At the time I visited about 8 years you could still see evidence (in more ways than one) of the Khmer Rouge who had occupied the strategically important location. Being on top of a mountain with the foothills of Cambodia below, the Khmer Rouge spent a good part of the 1980s firing off artillery into the fields below. There were still working artillery pieces when I visited. The KR also mined the entire complex....evidence of which was clear from the UN helicopter which landed on a mine and exploded during the peace negotiations with the Khmer Rouge (from memory as late as 1994 in this area actually)....teh rusting hulk of which was still there six years later...but the enduring Khmer Rouge presence was amongst all the "guards" at the complex...part of the deal was that the local Khmer Rouge were given control of the complex (collecting the US$20 entrance fee for foreigners like me) and jobs were provided to all the soldiers.
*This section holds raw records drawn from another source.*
(** The request fails, the status is an error code, or the body is not
    JSON. *)
Definition failed_or_error_status_or_not_json (reply : http_reply) : Prop :=
  match reply with
  | Failed _ => True
  | Response status_code body => (400 <= status_code < 600)%Z \/ body = None
  end.

(** [key] holds [v] in exactly one of [rows]. *)
Definition in_exactly_one_row (key : string) (v : json) (rows : list (list (string * cell))) : Prop :=
  exists i, (exists row, nth_error rows i = Some row /\ Py.dict_get row key = Some (Cell v)) /\
    forall j, (exists row, nth_error rows j = Some row /\ Py.dict_get row key = Some (Cell v)) -> j = i.

(** ** Frames of any input *)

(** Every row has one cell per label. *)
Definition rectangular (df : DataFrame) : Prop :=
  Forall (fun row => List.length row = List.length (columns df)) (data df).

(** Every row holds [tag] under [option_type]. *)
Definition tagged (tag : string) (rows : list (list (string * cell))) : Prop :=
  Forall (fun row => Py.dict_get row "option_type" = Some (Cell (JStr tag))) rows.

(** A record outside the shape: the general label [b_Cx] holds the call
    suffix inside, so the two legs come out with different labels. *)
Definition lopsided_record : record :=
  [ ("a_C", JInt 1); ("a_P", JInt 2); ("b_Cx", JInt 3) ].

(** A record with a call field and no put field. *)
Definition call_only_record : record :=
  [ ("uaInsCode", JStr "X"); ("insCode_C", JStr "c1") ].
(** * A relay between browser clients and a streaming generative endpoint

    Shallow embedding of [main.py]: the [GeminiConnection] class, the
    process-wide [connections] registry, the [websocket_endpoint]
    supervisor and the two forwarding loops [receive_from_client] and
    [receive_from_gemini].

    Conventions of the embedding.
    - JSON values are the Python objects [json.loads] builds; a text frame
      is represented by what [json.loads] makes of it (a value, or
      [JSONDecodeError]), and a payload handed to [json.dumps] by the value
      that is serialised.
    - Python's dynamic operations ([in], [x[k]], [x.get], truthiness,
      iteration) are total functions into an outcome type that carries the
      exception Python raises.
    - [GeminiConnection] objects live in a heap and the registry holds
      references into it, so that two supervisors can alias one object.
    - A supervisor is a coroutine: it is embedded as a transition function
      that runs from one suspension point to the next; what the outside
      world answers at a suspension point is the label of the transition.
      The process interleaves the transitions of its sessions.
    - The suspension points kept apart are those where the code waits for
      a peer and another coroutine can change what it reads next: the read of
      the first client message, each turn of the client loop, the read of
      a provider message and each write to the client in the upstream
      loop, and the end of [asyncio.gather]. The handshake of [connect]
      and the [finally] block are single transitions.
    - Calls into Starlette and websockets are the boundary of the
      embedding: what a read returns and whether a write succeeds is
      given by the label; closing a socket does not fail, except that
      Starlette refuses to send on a socket the application has closed.
    - Standard output is a UTF-8 text stream with the strict error
      handler, Python's default. A [print] is embedded where it writes a
      JSON string that a peer has sent: such a string can hold a surrogate
      code point, which cannot be encoded, and [print] then raises
      [UnicodeEncodeError]. The other calls of [print] write constants,
      the [repr] of a value, which escapes what cannot be encoded, the
      first characters of the credential, taken to be ASCII, or text the
      libraries have decoded from UTF-8 (frames, the URL path, the
      messages of their exceptions); they do not fail and are left out. *)

From Stdlib Require Import ZArith Ascii.
From stdpp Require Import base strings list gmap pretty.
(** executeTool: counters up, the tool, then the [finally] block. *)
Definition bazi_executeTool (toolName : string) (params : Params) (s : state)
    : Completion Result * state :=
  let s1 := {| bz_status := bz_status s;
               bz_totalRequests := bz_totalRequests s + 1;
               bz_activeRequests := bz_activeRequests s + 1 |} in
  let outcome := run_tool toolName params in
  let s2 := {| bz_status := bz_status s1;
               bz_totalRequests := bz_totalRequests s1;
               bz_activeRequests := bz_activeRequests s1 - 1 |} in
  (outcome, updateStatus s2).

(** healthCheck: true when the basic computation resolves, false when it
    throws; it never rejects. *)
Definition bazi_healthCheck (s : state) : Completion bool * state :=
  (Return calculate_ok, s).

Definition server : @IMCPServer state Params Result :=
  {| version := "1.0.0";
     tools := ["getBaziDetail"; "getBaziFortune"; "getCompatibility";
               "getLuckyInfo"];
     getStatus := bz_status;               (* [{ ...this.status }] *)
     executeTool := bazi_executeTool;
     healthCheck := bazi_healthCheck;
     (* getStatus hands out a copy, and updateStatus replaces [this.status]
        and its [load] by new objects: a copy handed out is never changed *)
     held_status := fun s _ => bz_status s;
     (* executeTool throws [new Error(...)] and what the tools throw *)
     rejection_class := fun _ _ _ => None |}.

(** [this.status.load] mirrors the private counters, as after the
    constructor and after every updateStatus. *)
Definition mirrored (s : state) : Prop :=
  load (bz_status s)
  = Some {| activeRequests := bz_activeRequests s;
            totalRequests := bz_totalRequests s |}.

End BaziServer.

End Bazi.

(** ** A scripted handle class

    A handle object whose answers are fixed by its state: [getStatus]
    returns [stub_status], [executeTool] settles to [stub_exec] and adds
    [stub_leak] to the reported activeRequests, [healthCheck] settles to
    [stub_health]. *)

Module Stub.

Record state : Type := mkState {
  stub_status : ServerStatus;
  stub_exec : Completion unit;
  stub_health : Completion bool;
  stub_leak : Z
}.

Definition bump (d : Z) (s : ServerStatus) : ServerStatus :=
  {| online := online s;
     lastUpdate := lastUpdate s;
     responseTime := responseTime s;
     error := error s;
     load := match load s with
             | Some l => Some {| activeRequests := activeRequests l + d;
                                 totalRequests := totalRequests l |}
             | None => None
             end |}.

Definition server : @IMCPServer state unit unit :=
  {| version := "1.0.0";
     tools := ["op1"];
     getStatus := stub_status;
     executeTool := fun _ _ s =>
       (stub_exec s,
        {| stub_status := bump (stub_leak s) (stub_status s);
           stub_exec := stub_exec s;
           stub_health := stub_health s;
           stub_leak := stub_leak s |});
     healthCheck := fun s => (stub_health s, s);
     held_status := fun s _ => stub_status s;       (* hands out copies *)
     rejection_class := fun _ _ _ => None |}.       (* throws plain errors *)

Definition impl : Ref -> @IMCPServer state unit unit := fun _ => server.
So the real irony of all this is that the soldiers who are being mobilised now may well have been on the same side just a few years ago (ie the Khmer Rouge being supported by the Thais)....
Fred Feldman wrote:
The Thai-Cambodian border area was a hot spot from 1979 till 1991, when
Thaiand ran a string of refugee camps along the border that were basically
handed over to the forces of the ousted Pol Pot regime, which they were
supporting against the Vietnamese and Cambodian forces who had ousted Pol
Pot in 1979.-
An international agreement in 1991 led to the withdrawal of most foreign
troops and to a UN peacekeeping presence, which subsequently ended.
The government, now headed by Hun Sen, which Vietnam had supported and
Thailand had sought to oust remains in power in Cambodia. Despite occasional strains with Washington, the government is very much capitalist and neoliberal in orientation. I see no sign of US involvement in what seems to me to be a threat of aggression against Cambodia.
But by instinct and force of habit, I tilt toward Cambodia on this one.